I do intend to add mod_python and Twisted gateways to 'wsgiref', in 
addition to the CGI gateway that's already in it.  For FastCGI, the PEAK 
runners have been stable for some time, since I originally built them with 
an older, more CGI-like WSGI, over a year ago.

That leaves ASP+Python and Zope.  I don't have any experience with (or 
access to) the former, but I gather that the Zope Corp. folks are more 
interested in getting Zope to run under other servers (especially Twisted 
and Apache) than they are in getting other WSGI stuff to run under the Zope 
servers.  I agree, at least from the perspective that until WSGI has enough 
application and framework support, there isn't going to be as much demand 
for running WSGI apps under Zope servers.

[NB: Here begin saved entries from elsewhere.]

(** [acs_survey_interference_factor]: the subtractions are unsigned 64-bit,
    [survey->nf - min_nf] is an [int] converted to [u64] by the call; each
    integer is converted to [long double] where it meets [factor]. *)
Definition acs_survey_interference_factor (survey : freq_survey) (min_nf : Z)
  : long_double :=
  let factor :=
    ld_of_Z (u64 (channel_time_busy survey - channel_time_tx survey)) in
  let factor :=
    ld_div factor
           (ld_of_Z (u64 (channel_time survey - channel_time_tx survey))) in
  let factor :=
    ld_mul factor (ld_of_Z (base_to_power 2 (u64 (nf survey - min_nf)))) in
  ld_log2 factor.

(** [acs_chan_interference_factor]: the channel's accumulator is added to
    as it stands and then divided by [survey_count]. *)
Definition acs_chan_interference_factor (iface : hostapd_iface)
  (c : hostapd_channel_data) : hostapd_channel_data :=
  if dl_list_empty (survey_list c) || chan_disabled c then c
  else
    let c :=
      fold_left
        (fun c' survey =>
           let int_factor :=
             acs_survey_interference_factor survey (lowest_nf iface) in
           set_survey_interference_factor
             (ld_add (survey_interference_factor c') int_factor) c')
        (survey_list c) c in
    set_survey_interference_factor
      (ld_div (survey_interference_factor c) (ld_of_Z (survey_count c))) c.

(** [acs_usable_chan]. *)
Definition acs_usable_chan (c : hostapd_channel_data) : bool :=
  if survey_count c =? 0 then false
  else if dl_list_empty (survey_list c) then false
  else if chan_disabled c then false
  else true.

(** ** Selection *)

(** The loop of [acs_find_ideal_chan].  [done ++ rest] is the channel array,
    [done] the channels already visited; [ideal_chan] points into the array
    (an index), and the comparison reads the array through it.  The pointer
    always points at a visited channel ([acs_find_ideal_loop_visited]), so
    the lookup never misses. *)
Fixpoint acs_find_ideal_loop (iface : hostapd_iface)
  (done rest : list hostapd_channel_data) (ideal_chan : option nat)
  : list hostapd_channel_data * option nat :=
  match rest with
  | [] => (done, ideal_chan)
  | c :: rest' =>
    if negb (acs_usable_chan c) then
      acs_find_ideal_loop iface (done ++ [c]) rest' ideal_chan
    else
      let c := acs_chan_interference_factor iface c in
      let i := length done in
      let ideal_chan :=
        match ideal_chan with
        | None => Some i
        | Some j =>
          match nth_error (done ++ c :: rest') j with
          | Some cj =>
            if ld_lt (survey_interference_factor c)
                     (survey_interference_factor cj)
            then Some i else Some j
          | None => Some j
          end
        end in
      acs_find_ideal_loop iface (done ++ [c]) rest' ideal_chan
  end.

(** [acs_find_ideal_chan]: the channel array after the scan, and the
    returned pointer as the index with the record it points to ([None] is
    the null pointer). *)
Definition acs_find_ideal_chan (iface : hostapd_iface)
  : option (nat * hostapd_channel_data) * hostapd_iface :=
  let '(chs, ideal_chan) :=
    acs_find_ideal_loop iface [] (channels (current_mode iface)) None in
  (match ideal_chan with
   | None => None
   | Some j =>
     match nth_error chs j with
     | Some c => Some (j, c)
     | None => None
     end
   end,
   set_channels chs iface).

(** ** The collaborators *)

(** What the driver and the bring-up answer while one event is handled:
    the result of the scan request, of a remain-on-channel request (by
    frequency and duration), of a survey dump (which deposits into the
    interface), and of [hostapd_acs_completed]. *)
Record driver : Type := {
  hostapd_driver_scan : Z;
  hostapd_drv_remain_on_channel : Z -> Z -> Z;
  hostapd_drv_survey_freq : hostapd_iface -> Z -> Z * hostapd_iface;
  hostapd_acs_completed : hostapd_iface -> Z
}.

(** What a handler does that is seen from outside: its calls into the
    collaborators, each with the answer, and its [MSG_ERROR] lines. *)
Inductive acs_effect : Type :=
| DrvScan (err : Z)
| DrvRemainOnChannel (c : hostapd_channel_data) (f : Z) (duration : Z) (err : Z)
| DrvSurveyFreq (f : Z) (err : Z)
| AcsCompleted (status : Z)
| LogError (msg : string).

(** Handlers: state passing over the interface, with the trace written. *)
Definition ACS (A : Type) : Type :=
  hostapd_iface -> A * hostapd_iface * list acs_effect.

Definition ret {A : Type} (a : A) : ACS A :=
  fun iface => (a, iface, []).

Definition bind {A B : Type} (m : ACS A) (k : A -> ACS B) : ACS B :=
  fun iface =>
    let '(a, iface1, t1) := m iface in
    let '(b, iface2, t2) := k a iface1 in
    (b, iface2, t1 ++ t2).

Definition get : ACS hostapd_iface :=
  fun iface => (iface, iface, []).

Definition modify (f : hostapd_iface -> hostapd_iface) : ACS unit :=
  fun iface => (tt, f iface, []).

Definition emit (e : acs_effect) : ACS unit :=
  fun iface => (tt, iface, [e]).

Notation "x <- m ;; k" := (bind m (fun x => k))
  (at level 61, m at next level, right associativity).
Notation "m ;; k" := (bind m (fun _ => k))
  (at level 61, right associativity).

>If we go to all the framework writers and say
>"if you adopt WSGI your framework will automatically run on all of
>these platforms", don't you think it's a no-brainer to support it?

What I'd really like to do next is standardize on a deployment 
configuration format (preferably ConfigParser-based, as the format is 
simple, and support is in the stdlib).

One big advantage of having such a format is that I could implement basic 
support for it in 'wsgiref', such that a given server just needs to call a 
function with a filename (or stream, perhaps) to load up a 
nicely-configured application object, all ready for use with the 
appropriate WSGI handler class.  Thus, all the wsgiref-based servers would 
enjoy instant access to the deployment format.

At that point, the documentation needed for an end user to deploy something 
is just how to tell a given web server where the deployment file is, and 
what URL it should be made available under.  And, for the framework or 
application author, they just need to document what should go in the file.